February 2, 2012- 200,000 Missiles Pointed At Israel? The Implications of the Egyptian Soccer Tragedy

Today marked the close of the Herziliya Conference; and annual gathering that brings together leading members of the government, academia and the business world to look at problems facing Israel and the Middle East. It was the place were Ariel Sharon unveiled his disengagement plan for the first time. This year's conference was dominated by discussion of Iran and the missile threat which Hezbollah, Hamas and Iran jointly present for Israel. The head of Israeli Military Intelligence helpfully shared with the assembly that at any given time there were 200,000 missiles aimed at Israel. Of course, who am I to argue with the head of Military Intelligence.
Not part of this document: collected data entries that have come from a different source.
(* ===== verification/TmReplySpec.v ===== *)
(** * What a transaction promises

    Two invariants of every run of a transaction ([modules/tm]): the final replies sent upstream
    and the CANCELs sent to the branches. *)

From stdpp Require Import prelude list.
From Stdlib Require Import ZArith Lia.
From S2P Require Import Prelude HdrBodies TmReply TmReplyFacts TmReplyCancel.

(** ** Traces *)

(** A transaction as it is created, before anything was sent for it. *)
Definition fresh (s : tst) : Prop := out s = [] ∧ Forall (λ u, local_cancel u = NO_CANCEL ∧ to_cancel u = false) (uac (tc s)).

(** C19. Whatever the order of replies, timeouts, CANCELs, local replies and new branches, whatever
    the failure routes do and whichever allocation fails: after a final reply was sent upstream
    nothing follows it but, for an INVITE, the 2xx of its branches.  In particular at most one
    final reply of a transaction is negative, and no provisional reply follows a final one. *)
Theorem final_replies_upstream (cfg : tm_cfg) (l : list (env * event)) (s s' : tst) : fresh s → tm_run cfg l s = Some s' →
  legal (is_invite (tc s)) false (sent (out s')) = true ∧ (has_final (sent (out s')) = true → 200 <= uas_status (tc s')).
Proof.
  intros [Ho _] Hr. destruct (run_keeps cfg l s s' Hr) as [Hk Hi]. destruct Hk as [Hl Hf].
  { unfold upstream_ok. by rewrite Ho. }
  by rewrite Hi in Hl.
Qed.

(** C20. Over its life a branch is sent at most one CANCEL, whatever the order of the events of
    [tm_step] (replies, timeouts of the buffers, local replies, forwarding, the CANCEL of the
    request and phony branches, with their failure routes), and exactly one when its buffer holds
    a CANCEL.  Two commands that cancel without the test of [should_cancel_branch], the management
    command t_uac_cancel and the script function t_cancel_branch for the current branch, are not
    among these events; for them it does not hold ([mi_cancel_twice]). *)
Theorem cancel_at_most_once (cfg : tm_cfg) (l : list (env * event)) (s s' : tst) (i : nat) : fresh s → tm_run cfg l s = Some s' →
  (ncancel i (out s') <= 1)%nat ∧ (ncancel i (out s') = 1%nat ↔ ∃ u, uac (tc s') !! i = Some u ∧ local_cancel u = CancelBuf).
Proof.
  intros [Ho Hu] Hr. assert (H0 : cinv (λ _, false) s).
  { intros j. rewrite Ho. destruct (uac (tc s) !! j) as [u|] eqn:E; [|done]. rewrite Forall_lookup in Hu. destruct (Hu j u E) as [Hc Hf]. unfold branch_ok. by rewrite Hc, Hf. }
  specialize (run_settled cfg l s s' Hr H0 i). unfold branch_ok. destruct (uac (tc s') !! i) as [u|]; [|intros [-> _]; split; [lia|split; [lia|by intros (u & ? & _)]]].
  destruct (local_cancel u) eqn:El; intros [-> _]; (split; [lia|]); (split; [try lia|try done]).
  1-2: intros (u' & [= <-] & Hc); congruence.
  intros _. by exists u.
Qed.


(** ** Concrete runs *)

(** An INVITE to three branches: the second one rings and answers, the first one is cancelled
    and the third one rings late. *)
Definition answered_call : list (env * event) := replies METHOD_INVITE [(0%nat, 180); (1%nat, 180); (1%nat, 200); (2%nat, 180); (0%nat, 487); (2%nat, 487)].

Lemma final_replies_upstream_witness : ∃ s', tm_run cfg0 answered_call (forked_to T_IS_INVITE_FLAG METHOD_INVITE [0; 0; 0]) = Some s' ∧
  sent (out s') = [180; 180; 200] ∧ legal true false (sent (out s')) = true.
Proof.
  eexists. split; [vm_compute; reflexivity|]. split; [reflexivity|].
  apply (final_replies_upstream cfg0 answered_call (forked_to T_IS_INVITE_FLAG METHOD_INVITE [0; 0; 0]) _); [split; [done|repeat constructor]|vm_compute; reflexivity].
Defined.

Lemma cancel_at_most_once_witness : ∃ s', tm_run cfg0 answered_call (forked_to T_IS_INVITE_FLAG METHOD_INVITE [0; 0; 0]) = Some s' ∧
  (ncancel 2 (out s') = 1%nat ↔ ∃ u, uac (tc s') !! 2%nat = Some u ∧ local_cancel u = CancelBuf).
Proof.
  eexists. split; [vm_compute; reflexivity|].
  apply (cancel_at_most_once cfg0 answered_call (forked_to T_IS_INVITE_FLAG METHOD_INVITE [0; 0; 0]) _ 2); [split; [done|repeat constructor]|vm_compute; reflexivity].
Defined.

(** The management command t_uac_cancel cancels all branches without [should_cancel_branch]: given
    twice, a second CANCEL is sent and the first one is lost from the buffer. *)
Example mi_cancel_twice : ∃ s', tm_run cfg0 (replies METHOD_INVITE [(0%nat, 180)]) (forked_to T_IS_INVITE_FLAG METHOD_INVITE [0]) = Some s' ∧
  ncancel 0 (out (cancel_uacs env0 (2 ^ 64 - 1) (cancel_uacs env0 (2 ^ 64 - 1) s'))) = 2%nat.
Proof. eexists. split; vm_compute; reflexivity. Qed.

(** With [T_MULTI_200OK_FLAG], a negative answer of the last branch after a 2xx is discarded: every
    branch has its final reply, and the transaction was not put on wait and has no timer. *)
Example multi_200_not_completed :
  ∃ s', tm_run cfg0 (replies METHOD_INVITE [(0%nat, 200); (1%nat, 486)]) (forked_to (Z.lor T_IS_INVITE_FLAG T_MULTI_200OK_FLAG) METHOD_INVITE [0; 0]) = Some s' ∧
    tran_is_completed (tc s') = true ∧ PutOnWait ∉ out s' ∧ StartRetr UasResponse ∉ out s'.
Proof. eexists. split; [vm_compute; reflexivity|]. split; [reflexivity|]. split; apply (bool_decide_unpack _); vm_compute; exact I. Qed.

(** A minor branch of a request that is not an INVITE is sent a CANCEL when the other branches are
    answered. *)
Example minor_branch_cancel_non_invite :
  ∃ s', tm_run cfg0 (replies METHOD_BYE [(1%nat, 100); (0%nat, 404)]) (forked_to 0 METHOD_BYE [0; 1]) = Some s' ∧ ncancel 1 (out s') = 1%nat.
Proof. eexists. split; vm_compute; reflexivity. Qed.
However, I can say the impression he has left is a little problematic. When I hear the statement that 200,000 missiles are aimed at Israel, I imagine 200,0000 missiles on launch pads ready to strike Israel at any time. In reality, while the number is no doubt frighteningly high, the actual number of missile launchers that are available is probably in the thousands (if that high). The Intelligence head was referring to the total inventory of missiles that all of are enemies pocess together. On the other side of the spectrum, the Vice Prime Minister (and the person I hold responsible for the state of the IDF in the second Lebanon War) confidently announced that Israel has the capability of destroying all of Iran's nuclear sites.

Much of the news today focused on the tragedy in Egypt last night. 73 people died in a melee following a soccer game. Unfortunately, the events are not merely a local tragedy. They reflect two larger more important trends. First, the chaos was a result of the anarchy that exists in Egyptian society today. There are no police on the streets and there were no police in the stadium. There is simply no one running civil society in Egypt. Second, and probably worse, however, is that the deaths seem to represent an even greater breakdown in what has always been a very hierarchical Eyptian society. Over the past few years there have been strikes, protests and a complete pushback against the strict hierarchy that run Egyptian civil society. The uprising that brought an end Mubark rule's is just one expression of that change. Unfortunately, its very difficult to reestablish a new order when the order in a very hierarchical society breaks down.

It did not rain in Tel Aviv today. Having lived in this city for a mere four months, I was wondering whether the rainy winter we were having was normal. Last week friends of mine who have been living in Israel for decades said they do not remember a winter that was as cold or rainy. Well, yesterday it became official. This past January was the wettest January in Israel's history. Rain fell in Israel 29 out to 31 days.